> PROBLEM
Restate verbatim the span of lines below between the line with "the group of" and the line with "lp_crashed (comp (@answer", including those two lines, and only that span.

------------

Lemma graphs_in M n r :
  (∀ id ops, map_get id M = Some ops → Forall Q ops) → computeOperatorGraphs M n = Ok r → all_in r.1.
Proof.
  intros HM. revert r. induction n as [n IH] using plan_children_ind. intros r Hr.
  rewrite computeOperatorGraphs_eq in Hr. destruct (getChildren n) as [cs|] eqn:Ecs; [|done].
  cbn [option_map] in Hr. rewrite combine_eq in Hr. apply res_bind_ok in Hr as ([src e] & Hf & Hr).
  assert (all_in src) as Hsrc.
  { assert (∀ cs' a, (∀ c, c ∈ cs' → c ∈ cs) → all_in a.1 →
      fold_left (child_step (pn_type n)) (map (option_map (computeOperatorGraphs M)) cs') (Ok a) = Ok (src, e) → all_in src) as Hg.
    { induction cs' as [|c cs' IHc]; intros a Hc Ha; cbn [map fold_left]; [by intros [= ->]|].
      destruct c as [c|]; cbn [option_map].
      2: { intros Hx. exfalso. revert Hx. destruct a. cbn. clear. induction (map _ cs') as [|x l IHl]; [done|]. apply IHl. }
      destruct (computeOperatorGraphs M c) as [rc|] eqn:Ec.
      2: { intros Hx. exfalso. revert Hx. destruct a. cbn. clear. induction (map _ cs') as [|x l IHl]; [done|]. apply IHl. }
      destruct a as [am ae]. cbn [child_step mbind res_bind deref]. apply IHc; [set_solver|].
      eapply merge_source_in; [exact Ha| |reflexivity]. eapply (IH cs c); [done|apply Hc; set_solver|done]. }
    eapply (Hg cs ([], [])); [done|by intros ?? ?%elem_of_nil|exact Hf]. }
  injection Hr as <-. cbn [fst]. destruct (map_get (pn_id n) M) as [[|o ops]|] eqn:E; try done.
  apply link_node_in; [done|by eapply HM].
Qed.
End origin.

------------

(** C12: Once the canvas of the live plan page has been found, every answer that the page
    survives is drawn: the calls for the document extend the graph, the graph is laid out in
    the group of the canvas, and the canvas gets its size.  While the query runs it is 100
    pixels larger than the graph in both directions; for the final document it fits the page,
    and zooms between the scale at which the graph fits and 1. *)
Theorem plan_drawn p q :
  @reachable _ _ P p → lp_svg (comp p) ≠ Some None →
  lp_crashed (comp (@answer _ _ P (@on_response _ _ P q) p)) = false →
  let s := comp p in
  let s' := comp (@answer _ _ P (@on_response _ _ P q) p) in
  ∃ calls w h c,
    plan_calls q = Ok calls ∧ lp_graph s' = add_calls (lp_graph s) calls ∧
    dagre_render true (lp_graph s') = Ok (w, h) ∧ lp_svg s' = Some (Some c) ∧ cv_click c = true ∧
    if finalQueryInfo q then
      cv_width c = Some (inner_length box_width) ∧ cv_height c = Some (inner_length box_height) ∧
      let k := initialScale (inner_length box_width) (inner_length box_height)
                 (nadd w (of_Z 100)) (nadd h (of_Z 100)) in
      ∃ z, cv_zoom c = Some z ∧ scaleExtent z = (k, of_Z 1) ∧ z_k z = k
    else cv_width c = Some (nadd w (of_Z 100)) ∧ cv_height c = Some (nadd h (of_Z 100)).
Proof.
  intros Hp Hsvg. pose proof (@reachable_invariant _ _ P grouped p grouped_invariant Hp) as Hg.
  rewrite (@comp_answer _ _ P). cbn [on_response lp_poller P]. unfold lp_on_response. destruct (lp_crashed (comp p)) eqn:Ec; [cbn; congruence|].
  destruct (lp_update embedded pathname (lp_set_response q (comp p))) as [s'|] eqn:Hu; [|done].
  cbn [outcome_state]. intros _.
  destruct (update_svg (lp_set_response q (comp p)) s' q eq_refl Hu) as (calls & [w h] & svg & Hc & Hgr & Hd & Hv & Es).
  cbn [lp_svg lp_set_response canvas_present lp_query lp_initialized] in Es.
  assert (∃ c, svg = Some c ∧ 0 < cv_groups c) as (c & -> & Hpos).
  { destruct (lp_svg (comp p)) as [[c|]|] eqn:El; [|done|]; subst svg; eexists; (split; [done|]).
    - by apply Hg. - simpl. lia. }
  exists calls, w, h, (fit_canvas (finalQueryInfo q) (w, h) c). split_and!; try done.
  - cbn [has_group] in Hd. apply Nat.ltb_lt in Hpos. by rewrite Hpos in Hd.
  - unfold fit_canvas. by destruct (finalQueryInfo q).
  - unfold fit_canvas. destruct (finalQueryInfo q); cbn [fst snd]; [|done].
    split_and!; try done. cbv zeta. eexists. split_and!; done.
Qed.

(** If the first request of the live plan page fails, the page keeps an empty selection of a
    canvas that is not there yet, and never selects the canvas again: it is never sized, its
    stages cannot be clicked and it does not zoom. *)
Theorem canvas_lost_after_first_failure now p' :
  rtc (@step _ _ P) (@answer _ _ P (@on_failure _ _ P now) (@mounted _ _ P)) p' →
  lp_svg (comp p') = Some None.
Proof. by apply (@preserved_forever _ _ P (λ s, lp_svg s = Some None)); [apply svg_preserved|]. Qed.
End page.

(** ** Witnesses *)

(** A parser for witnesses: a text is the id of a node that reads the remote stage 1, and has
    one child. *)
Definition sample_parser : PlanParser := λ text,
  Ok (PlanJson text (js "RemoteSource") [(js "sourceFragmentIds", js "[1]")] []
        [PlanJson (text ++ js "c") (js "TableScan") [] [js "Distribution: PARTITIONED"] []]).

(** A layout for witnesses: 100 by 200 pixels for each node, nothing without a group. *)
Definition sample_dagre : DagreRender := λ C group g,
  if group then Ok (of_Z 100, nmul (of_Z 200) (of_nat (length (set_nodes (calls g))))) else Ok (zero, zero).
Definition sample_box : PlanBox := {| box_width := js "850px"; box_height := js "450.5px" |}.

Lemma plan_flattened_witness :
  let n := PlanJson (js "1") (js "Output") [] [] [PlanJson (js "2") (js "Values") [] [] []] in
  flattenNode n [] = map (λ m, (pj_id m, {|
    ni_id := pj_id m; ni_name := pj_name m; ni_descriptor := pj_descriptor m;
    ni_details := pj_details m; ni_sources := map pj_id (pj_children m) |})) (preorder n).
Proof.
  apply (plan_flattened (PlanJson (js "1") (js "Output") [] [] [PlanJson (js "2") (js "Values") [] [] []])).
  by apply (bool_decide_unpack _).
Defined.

------------

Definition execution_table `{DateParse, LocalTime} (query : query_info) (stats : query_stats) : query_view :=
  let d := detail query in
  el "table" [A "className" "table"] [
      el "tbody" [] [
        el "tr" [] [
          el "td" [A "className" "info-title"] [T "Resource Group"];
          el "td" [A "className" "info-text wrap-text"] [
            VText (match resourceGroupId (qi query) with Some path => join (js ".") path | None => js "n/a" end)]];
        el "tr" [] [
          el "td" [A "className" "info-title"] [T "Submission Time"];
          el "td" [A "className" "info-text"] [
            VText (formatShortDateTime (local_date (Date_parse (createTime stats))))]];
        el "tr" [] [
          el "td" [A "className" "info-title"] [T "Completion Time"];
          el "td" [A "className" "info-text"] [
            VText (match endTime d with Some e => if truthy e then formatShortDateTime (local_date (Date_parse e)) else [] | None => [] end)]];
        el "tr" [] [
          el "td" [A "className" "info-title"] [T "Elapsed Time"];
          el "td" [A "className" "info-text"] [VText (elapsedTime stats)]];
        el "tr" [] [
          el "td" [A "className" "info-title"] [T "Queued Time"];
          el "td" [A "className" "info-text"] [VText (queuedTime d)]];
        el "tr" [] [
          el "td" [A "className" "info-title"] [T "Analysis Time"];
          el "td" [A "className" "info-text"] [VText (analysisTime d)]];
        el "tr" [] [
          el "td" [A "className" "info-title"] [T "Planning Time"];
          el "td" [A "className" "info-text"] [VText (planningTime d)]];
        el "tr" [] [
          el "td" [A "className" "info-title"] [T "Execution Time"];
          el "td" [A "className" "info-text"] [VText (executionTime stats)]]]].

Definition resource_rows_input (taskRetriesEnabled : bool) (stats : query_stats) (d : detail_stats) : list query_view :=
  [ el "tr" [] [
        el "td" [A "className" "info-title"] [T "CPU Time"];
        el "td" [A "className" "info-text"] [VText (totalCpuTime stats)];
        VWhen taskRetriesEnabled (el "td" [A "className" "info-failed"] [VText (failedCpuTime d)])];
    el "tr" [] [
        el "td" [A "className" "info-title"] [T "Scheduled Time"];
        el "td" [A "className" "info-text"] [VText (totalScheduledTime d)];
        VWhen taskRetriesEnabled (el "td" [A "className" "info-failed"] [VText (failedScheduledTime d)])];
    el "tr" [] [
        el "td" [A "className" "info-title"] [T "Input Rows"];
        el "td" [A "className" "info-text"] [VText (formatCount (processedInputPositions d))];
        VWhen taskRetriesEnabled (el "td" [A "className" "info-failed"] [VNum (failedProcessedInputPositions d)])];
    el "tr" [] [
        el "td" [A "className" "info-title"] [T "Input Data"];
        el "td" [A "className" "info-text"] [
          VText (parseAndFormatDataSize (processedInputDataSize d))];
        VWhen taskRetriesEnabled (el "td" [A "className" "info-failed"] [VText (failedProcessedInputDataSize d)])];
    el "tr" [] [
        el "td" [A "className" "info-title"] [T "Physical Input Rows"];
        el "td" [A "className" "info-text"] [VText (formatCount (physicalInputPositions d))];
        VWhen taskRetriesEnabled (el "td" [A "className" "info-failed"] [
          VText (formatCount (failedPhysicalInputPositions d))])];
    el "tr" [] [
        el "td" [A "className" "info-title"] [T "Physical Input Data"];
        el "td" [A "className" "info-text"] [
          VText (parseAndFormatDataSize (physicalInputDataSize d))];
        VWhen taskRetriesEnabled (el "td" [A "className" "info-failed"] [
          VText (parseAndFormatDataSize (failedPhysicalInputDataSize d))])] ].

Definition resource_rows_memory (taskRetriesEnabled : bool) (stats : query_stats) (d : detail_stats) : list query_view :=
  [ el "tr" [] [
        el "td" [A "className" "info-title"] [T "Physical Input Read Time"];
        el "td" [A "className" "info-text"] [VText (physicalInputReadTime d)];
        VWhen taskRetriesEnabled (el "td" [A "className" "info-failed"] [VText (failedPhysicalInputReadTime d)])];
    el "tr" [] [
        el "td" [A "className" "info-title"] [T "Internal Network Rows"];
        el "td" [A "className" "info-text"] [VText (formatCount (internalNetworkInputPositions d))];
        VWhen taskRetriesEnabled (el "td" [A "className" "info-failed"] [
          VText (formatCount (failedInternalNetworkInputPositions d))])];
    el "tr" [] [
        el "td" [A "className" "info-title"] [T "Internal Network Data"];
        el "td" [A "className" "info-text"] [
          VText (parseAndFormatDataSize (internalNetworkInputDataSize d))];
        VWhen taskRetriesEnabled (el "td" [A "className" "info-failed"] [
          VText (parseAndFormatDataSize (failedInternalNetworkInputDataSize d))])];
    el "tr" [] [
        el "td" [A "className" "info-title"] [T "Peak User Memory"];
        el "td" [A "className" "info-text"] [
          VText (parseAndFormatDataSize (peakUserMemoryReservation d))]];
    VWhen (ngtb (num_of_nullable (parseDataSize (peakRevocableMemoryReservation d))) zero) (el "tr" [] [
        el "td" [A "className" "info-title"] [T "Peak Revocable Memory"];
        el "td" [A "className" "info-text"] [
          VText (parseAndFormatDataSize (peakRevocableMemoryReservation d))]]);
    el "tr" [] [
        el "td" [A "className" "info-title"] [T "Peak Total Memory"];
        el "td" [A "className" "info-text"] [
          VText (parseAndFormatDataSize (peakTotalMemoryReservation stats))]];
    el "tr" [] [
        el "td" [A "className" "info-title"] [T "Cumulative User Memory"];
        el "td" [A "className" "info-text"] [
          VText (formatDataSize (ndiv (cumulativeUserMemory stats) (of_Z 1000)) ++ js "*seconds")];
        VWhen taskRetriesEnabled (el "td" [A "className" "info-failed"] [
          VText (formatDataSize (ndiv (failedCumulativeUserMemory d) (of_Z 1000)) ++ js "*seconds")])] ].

------------

> TASK ANSWER
    the group of the canvas, and the canvas gets its size.  While the query runs it is 100
    pixels larger than the graph in both directions; for the final document it fits the page,
    and zooms between the scale at which the graph fits and 1. *)
Theorem plan_drawn p q :
  @reachable _ _ P p → lp_svg (comp p) ≠ Some None →
  lp_crashed (comp (@answer _ _ P (@on_response _ _ P q) p)) = false →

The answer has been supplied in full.